Tyson Foods steps up sustainability efforts with Environmental Defense Fund partnership

By Mary Ellen Shoup

- Last updated on GMT

Tyson Foods latest sustainability partnership with the Environmental Defense Fund will focus on quantifying and reducing nitrogen loss of corn feed production.  Photo: Tyson Foods
Tyson Foods latest sustainability partnership with the Environmental Defense Fund will focus on quantifying and reducing nitrogen loss of corn feed production. Photo: Tyson Foods

Related tags Tyson foods Sustainability

On its endeavor to be a leader in sustainable food production, Tyson Foods has partnered with the Environmental Defense Fund (EDF) to accelerate its environmental stewardship targets -- such as, reducing greenhouse gas (GHG) emissions 30% by 2030 -- and meeting increasing consumer demand for sustainable food products.

As one of the largest animal protein companies in the world representing a 21% market share of the entire US animal protein market -- processing upwards of 41 million lbs of chicken per week and selling one out of every five pounds of chicken, beef, and pork sold in the US each week -- Tyson Foods wants to use its scale and size to its advantage.

"Our size and scale gives us the position to really sustainably feed the world,"​ Justin Ransom, senior director of sustainable food strategy at Tyson Foods, told FoodNavigator-USA. 

According to Ransom, the company's focus on reducing GHG (greenhouse gas) emissions across its supply chain starts at the farm level where the company is working to improve the environmental practices across two million acres of farms growing corn (used for animal feed). 

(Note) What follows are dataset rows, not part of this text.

(** The signature, the Finished MAC and the chain. *)
Definition checkProofs (h : Hash) (hsCtx fk reqBytes : list byte)
    (req : option AuthenticatorRequest) (offered : list Z) (certBytes cvBytes : list byte)
    (cvMsg : CertificateVerifyMessage) (finMsg : FinishedMessage)
    (leaf : Certificate (PublicKey K)) (rest : list (Certificate (PublicKey K)))
    (verifyOpts : option VerifyOptions) : option error :=
  if negb (bool_decide (req = None))
     && negb (existsb (fun s => s =? cv_Algorithm cvMsg) offered)
  then Some ErrUnsupportedSignatureScheme
  else
    let th1 := hashConcat h [hsCtx; reqBytes; certBytes] in
    match verifyCertVerify (x_PublicKey leaf) (cv_Algorithm cvMsg) th1 (cv_Signature cvMsg) with
    | Some err => Some err
    | None =>
        let th2 := hashConcat h [hsCtx; reqBytes; certBytes; cvBytes] in
        if negb (constantTimeEqual (hmacSum h fk th2) (fm_VerifyData finMsg))
        then Some ErrFinishedMismatch
        else match verifyOpts with
             | None => None
             | Some opts => VerifyChain opts leaf rest
             end
    end.

(** After the context is marked: the attestation. *)
Definition checkAttestation (st : ConnectionState) (attPolicy : option VerificationPolicy)
    (ctx : list byte) (leaf : Certificate (PublicKey K))
    (rest : list (Certificate (PublicKey K))) (extracted : option (list byte))
    : result error (ValidationResult K) :=
  let verifierPolicy := default (mkVerificationPolicy None None) attPolicy in
  match extracted with
  | None =>
      if RequiresAttestation verifierPolicy then Err ErrMissingAttestation
      else Ok (mkValidation ctx (leaf :: rest) [] None false)
  | Some cmw =>
      let* parsed := ParsePayload cmw in
      let* verified := VerifyPayload st ExporterLabelAttestation ctx (Some leaf) (Some parsed)
                         verifierPolicy in
      Ok (mkValidation ctx (leaf :: rest) cmw (Some verified) false)
  end.

(** The three messages after the first was read as a Certificate. *)
Definition readMessages (certHm : HandshakeMessage) (rest : list byte)
    : result error (CertificateMessage * CertificateVerifyMessage * FinishedMessage * list byte) :=
  match UnmarshalHandshakeMessage rest with
  | Err _ => Err ErrUnsupportedHandshakeType
  | Ok (cvHm, rest) =>
      if negb (bool_decide (hm_Type cvHm = HandshakeTypeCertificateVerify))
      then Err ErrUnsupportedHandshakeType
      else match UnmarshalHandshakeMessage rest with
      | Err _ => Err ErrInvalidLength
      | Ok (finHm, rest) =>
          if negb (bool_decide (hm_Type finHm = HandshakeTypeFinished)) || negb (len rest =? 0)
          then Err ErrInvalidLength
          else
            let* c := UnmarshalCertificateMessage (rawBytes certHm) in
            let* v := UnmarshalCertificateVerifyMessage (rawBytes cvHm) in
            let* f := UnmarshalFinishedMessage (rawBytes finHm) in
            Ok (fst c, fst v, fst f, rawBytes cvHm)
      end
  end.

Definition validateAuthenticator (session : Session) (st : ConnectionState) (role : Z)
    (req : option AuthenticatorRequest) (policy : option SpontaneousAuthenticatorPolicy)
    (attPolicy : option VerificationPolicy) (authBytes : list byte)
    (verifyOpts : option VerifyOptions) : result error (ValidationResult K) * Session :=
  if negb (st_Version st =? VersionTLS13) then (Err ErrNotTLS13, session)
  else match
    (let* hs := ExportHandshakeContext st role in
     let* fkr := ExportFinishedKey st role in
     let* parts := match req with Some req => requestParts req | None => Ok ([], [], []) end in
     let* first := UnmarshalHandshakeMessage authBytes in
     Ok (hs, fst fkr, parts, first)) with
  | Err err => (Err err, session)
  | Ok (hsCtx, h, fk, (reqBytes, offered, reqCtx), (firstHm, rest)) =>
      if bool_decide (hm_Type firstHm = HandshakeTypeFinished) then
        match checkEmpty h hsCtx fk reqBytes req reqCtx firstHm rest with
        | Some err => (Err err, session)
        | None => markThen session reqCtx (fun s => (Ok (mkValidation reqCtx [] [] None true), s))
        end
      else if negb (bool_decide (hm_Type firstHm = HandshakeTypeCertificate))
      then (Err ErrUnsupportedHandshakeType, session)
      else match
        (let* msgs := readMessages firstHm rest in
         let '(certMsg, cvMsg, finMsg, cvBytes) := msgs in
         let* chk := checkMessages req policy reqCtx certMsg in
         let '(leaf, chain, extracted) := chk in
         match checkProofs h hsCtx fk reqBytes req offered (rawBytes firstHm) cvBytes cvMsg finMsg
                 leaf chain verifyOpts with
         | Some err => Err err
         | None => Ok (cm_Context certMsg, leaf, chain, extracted)
         end) with
      | Err err => (Err err, session)
      | Ok (ctx, leaf, chain, extracted) =>
          markThen session ctx (fun s => (checkAttestation st attPolicy ctx leaf chain extracted, s))
      end
  end.
End validate.

(** ** The exported functions *)

Section api.
Context {K : Type} `{Crypto K} `{PKIX (PublicKey K)} `{PayloadJSON}.

Definition CreateAuthenticator st role req (identity : Identity K) exts rand :=
  fst (createAuthenticator None st role req None identity exts rand).
Definition CreateAuthenticatorWithPolicy st role req policy (identity : Identity K) exts rand :=
  fst (createAuthenticator None st role req policy identity exts rand).
Definition ValidateAuthenticator st role req auth verifyOpts : result error (ValidationResult K) :=
  fst (validateAuthenticator None st role req None None auth verifyOpts).
Definition ValidateAuthenticatorWithPolicy st role req policy auth verifyOpts
    : result error (ValidationResult K) :=
  fst (validateAuthenticator None st role req policy None auth verifyOpts).
Definition ValidateAuthenticatorWithAttestation st role req auth verifyOpts attPolicy
    : result error (ValidationResult K) :=
  fst (validateAuthenticator None st role req None (Some attPolicy) auth verifyOpts).
Definition ValidateAuthenticatorWithPolicies st role req policy auth verifyOpts attPolicy
    : result error (ValidationResult K) :=
  fst (validateAuthenticator None st role req policy (Some attPolicy) auth verifyOpts).

Definition Session_CreateAuthenticatorWithPolicy s st role req policy (identity : Identity K) exts
    rand := createAuthenticator s st role req policy identity exts rand.
Definition Session_CreateAuthenticator s st role req (identity : Identity K) exts rand :=
  createAuthenticator s st role req None identity exts rand.
Definition Session_ValidateAuthenticator s st role req auth verifyOpts
    : result error (ValidationResult K) * Session :=
  validateAuthenticator s st role req None None auth verifyOpts.
Definition Session_ValidateAuthenticatorWithPolicy s st role req policy auth verifyOpts
    : result error (ValidationResult K) * Session :=
  validateAuthenticator s st role req policy None auth verifyOpts.
Definition Session_ValidateAuthenticatorWithAttestation s st role req auth verifyOpts attPolicy
    : result error (ValidationResult K) * Session :=
  validateAuthenticator s st role req None (Some attPolicy) auth verifyOpts.
Definition Session_ValidateAuthenticatorWithPolicies s st role req policy auth verifyOpts attPolicy
    : result error (ValidationResult K) * Session :=
  validateAuthenticator s st role req policy (Some attPolicy) auth verifyOpts.
End api.

(** ** Specification *)

(** What the two ends derive from the TLS session. *)
Definition sessionKeys (st : ConnectionState) (role : Z) (h : Hash) (hsCtx fk : list byte) : Prop :=
  st_Version st = VersionTLS13
  /\ ExportHandshakeContext st role = Ok (hsCtx, h) /\ ExportFinishedKey st role = Ok (fk, h).

(** The request's bytes, offered schemes and context; empty without a request. *)
Definition requestIs (req : option AuthenticatorRequest) (reqBytes : list byte)
    (offered : list Z) (reqCtx : list byte) : Prop :=
  match req with
  | Some r => AuthenticatorRequest_Marshal r = Ok reqBytes /\ SignatureSchemes r = Some offered
              /\ reqCtx = ar_Context r
  | None => reqBytes = [] /\ offered = [] /\ reqCtx = []
  end.

(** An extension of a certificate entry was asked for, or is allowed unasked. *)
Definition permitted (req : option AuthenticatorRequest)
    (policy : option SpontaneousAuthenticatorPolicy) (typ : Z) : Prop :=
  match req with
  | Some _ => RequestPermitsCertificateExtension req typ = true
  | None => PolicyPermitsCertificateExtension policy typ = true
  end.

Section spec.
Context {K : Type} `{Crypto K} `{PKIX (PublicKey K)} `{PayloadJSON}.

(** The Finished message over a transcript. *)
Definition finishedOver (h : Hash) (fk : list byte) (transcript : list (list byte))
    (finBytes : list byte) : Prop :=
  FinishedMessage_Marshal (mkFinished (hmacSum h fk (hashConcat h transcript))) = Ok finBytes.

Definition emptyAccepts (h : Hash) (hsCtx fk reqBytes reqCtx auth : list byte)
    (req : option AuthenticatorRequest) (res : ValidationResult K) : Prop :=
  is_Some req /\ res = mkValidation reqCtx [] [] None true
  /\ exists certBytes, CertificateMessage_Marshal (mkCertificate reqCtx []) = Ok certBytes
       /\ finishedOver h fk [hsCtx; reqBytes; certBytes] auth.

Definition messageAccepts (req : option AuthenticatorRequest)
    (policy : option SpontaneousAuthenticatorPolicy) (reqCtx : list byte)
    (m : CertificateMessage) (leaf : Certificate (PublicKey K))
    (rest : list (Certificate (PublicKey K))) (extracted : option (list byte)) : Prop :=
  (is_Some req -> cm_Context m = reqCtx)
  /\ parseChain (cm_Entries m) = Ok (leaf :: rest)
  /\ Forall (fun e => Forall (fun x => permitted req policy (ext_Type x)) (ce_Extensions e))
       (cm_Entries m)
  /\ Forall (fun e => hasExtension CMWAttestationExtensionType (ce_Extensions e) = false)
       (drop 1 (cm_Entries m))
  /\ exists e t, cm_Entries m = e :: t
       /\ ExtractCMWAttestationFromExtensions (ce_Extensions e) = Ok extracted.

Definition fullAccepts (st : ConnectionState) (h : Hash) (hsCtx fk reqBytes reqCtx auth : list byte)
    (req : option AuthenticatorRequest) (policy : option SpontaneousAuthenticatorPolicy)
    (offered : list Z) (attPolicy : option VerificationPolicy) (verifyOpts : option VerifyOptions)
    (res : ValidationResult K) : Prop :=
  exists m cv certBytes cvBytes finBytes leaf rest extracted,
    auth = certBytes ++ cvBytes ++ finBytes
    /\ (wfCertificate m /\ CertificateMessage_Marshal m = Ok certBytes)
    /\ (0 <= cv_Algorithm cv <= 0xFFFF /\ CertificateVerifyMessage_Marshal cv = Ok cvBytes)
    /\ finishedOver h fk [hsCtx; reqBytes; certBytes; cvBytes] finBytes
    /\ messageAccepts req policy reqCtx m leaf rest extracted
    /\ (is_Some req -> cv_Algorithm cv ∈ offered)
    /\ verifyCertVerify (x_PublicKey leaf) (cv_Algorithm cv)
         (hashConcat h [hsCtx; reqBytes; certBytes]) (cv_Signature cv) = None
    /\ (forall opts, verifyOpts = Some opts -> VerifyChain opts leaf rest = None)
    /\ checkAttestation st attPolicy (cm_Context m) leaf rest extracted = Ok res.

(** An authenticator accepted, but for the context mark. *)
Definition authenticatorAccepts (st : ConnectionState) (role : Z)
    (req : option AuthenticatorRequest) (policy : option SpontaneousAuthenticatorPolicy)
    (attPolicy : option VerificationPolicy) (auth : list byte) (verifyOpts : option VerifyOptions)
    (res : ValidationResult K) : Prop :=
  exists h hsCtx fk reqBytes offered reqCtx,
    sessionKeys st role h hsCtx fk /\ requestIs req reqBytes offered reqCtx
    /\ (emptyAccepts h hsCtx fk reqBytes reqCtx auth req res
        \/ fullAccepts st h hsCtx fk reqBytes reqCtx auth req policy offered attPolicy verifyOpts
             res).

(** ** Refinement *)

Lemma constantTimeEqual_true a b : constantTimeEqual a b = true <-> a = b.
Proof.
  unfold constantTimeEqual, equalBytes. destruct (len a =? len b) eqn:L; cbn [negb].
  - apply bool_decide_eq_true.
  - split; [done|]. intros ->. by rewrite Z.eqb_refl in L.
Qed.

Lemma exportForRole_hash st role c s out h :
  exportForRole st role c s = Ok (out, h) -> AuthenticatorHashTLS13 (st_CipherSuite st) = Ok h.
Proof.
  unfold exportForRole. case_goal; [done|].
  destruct (AuthenticatorHashTLS13 _) as [h'|]; [|done].
  destruct (ExportKeyingMaterial _ _ _ _); [|done]. by intros [= _ <-].
Qed.

Lemma keys_hash st role x h fk h' :
  ExportHandshakeContext st role = Ok (x, h) -> ExportFinishedKey st role = Ok (fk, h') -> h = h'.
Proof. intros E%exportForRole_hash E'%exportForRole_hash. congruence. Qed.

Lemma requestParts_Ok req rb off ctx :
  match req with Some r => requestParts r | None => Ok ([], [], []) end = Ok (rb, off, ctx)
  <-> requestIs req rb off ctx.
Proof.
  unfold requestIs, requestParts. destruct req as [r|].
  - destruct (AuthenticatorRequest_Marshal r) as [b|];
      [|split; [done | by intros (? & _)]].
    destruct (SignatureSchemes r) as [s|]; [|split; [done | by intros (_ & ? & _)]].
    split; [by intros [= <- <- <-] | by intros ([= <-] & [= <-] & ->)].
  - split; [by intros [= <- <- <-] | by intros (-> & -> & ->)].
Qed.

Lemma entryExtensions_None exts req policy :
  validateCertificateEntryExtensions exts req policy = None <->
  Forall (fun x => permitted req policy (ext_Type x)) exts.
Proof.
  induction exts as [|e t IH]; simpl; [by split; [constructor|]|].
  rewrite Forall_cons, <- IH. unfold permitted.
  destruct req as [r|]; case_goal; bool_to_prop; intuition congruence.
Qed.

"We chose to focus on land stewardship as feed and fertilizer is one of the leading contributors of emissions in our supply chain,"​ Ransom said.  

Partnership with EDF

To measure and reduce GHG emissions throughout 500,000 acres of farms growing corn, Tyson Foods partnered with EDF, which has developed a system for calculating nitrogen (a greenhouse gas) released into the atmosphere through a pilot program using cloud-based agricultural technologies from MyFarms and Farmers Business Network (FBN).

Both cloud-based technologies collect information on agricultural production practices and provide insights from the analysis of that data that will inform sustainability practices at the field level.

"EDF has been investing a lot of time and effort in something called 'Nitrogen Balance', and that basically flips the tables on things,"​ Jenny Ahlen, director, EDF+Business, supply chain at EDF said.

"What you do is measure how much nitrogen is applied both from synthetic​ [fertilizer] and manure as sources, and then you look at how much is being removed from the field from crops and crop residues. From that, you can figure out how much nitrogen is not being used by the plant and is therefore vulnerable to loss,"​ explained Ahlen. 

EDF will work with Tyson's farmers to understand and quantify nitrogen loss and determine what practices they can utilize to score a better 'Nitrogen Balance' score.

For example, nitrogen is often lost when there's a rain event where it's washed away and can volatilize into nitrous oxide, which is 300 times more powerful than CO2 as a greenhouse gas, according to Ahlen.

"Typically what you want to do is help farmers make sure they're applying nitrogen at times when it's not likely to be washed away where crops have a chance to actually absorb it,"​ Ahlen said. 

How are consumers embracing sustainability in their day to day?

Sales of sustainable products are on the rise, growing 20% between 2017 and 2018, according to Nielsen, which said US consumers spent $128.5bn in 2018 on sustainable products (which includes free-from, clean, simple, sustainable and organic labels), up from $125.4bn in 2017.

Nielsen also found that nearly half of US shoppers (48%) said they are 'definitely' or 'probably' changing their consumption habits to reduce their impact on the environment. 

However, the efforts CPG companies such as Tyson are employing may not necessarily be on consumers' radar quite yet, but a sense of trust in a particular brand or product is vitally important, Ahlen said. 

"What they want is trust.​ Consumers don’t have the time nor the expertise to parse out all the details of all the different social and environmental impacts a product they buy has.

"They tend to be more reactive. Until someone tells them there’s problem, they assume it ​[a product] is safe, as they should.

"I think some of the work Tyson is doing is great, but not on the radar of consumers. But I think it is part of that bigger piece of trusting the food that you’re buying, trusting the companies that you're buying from, and doing what it takes to earn that trust."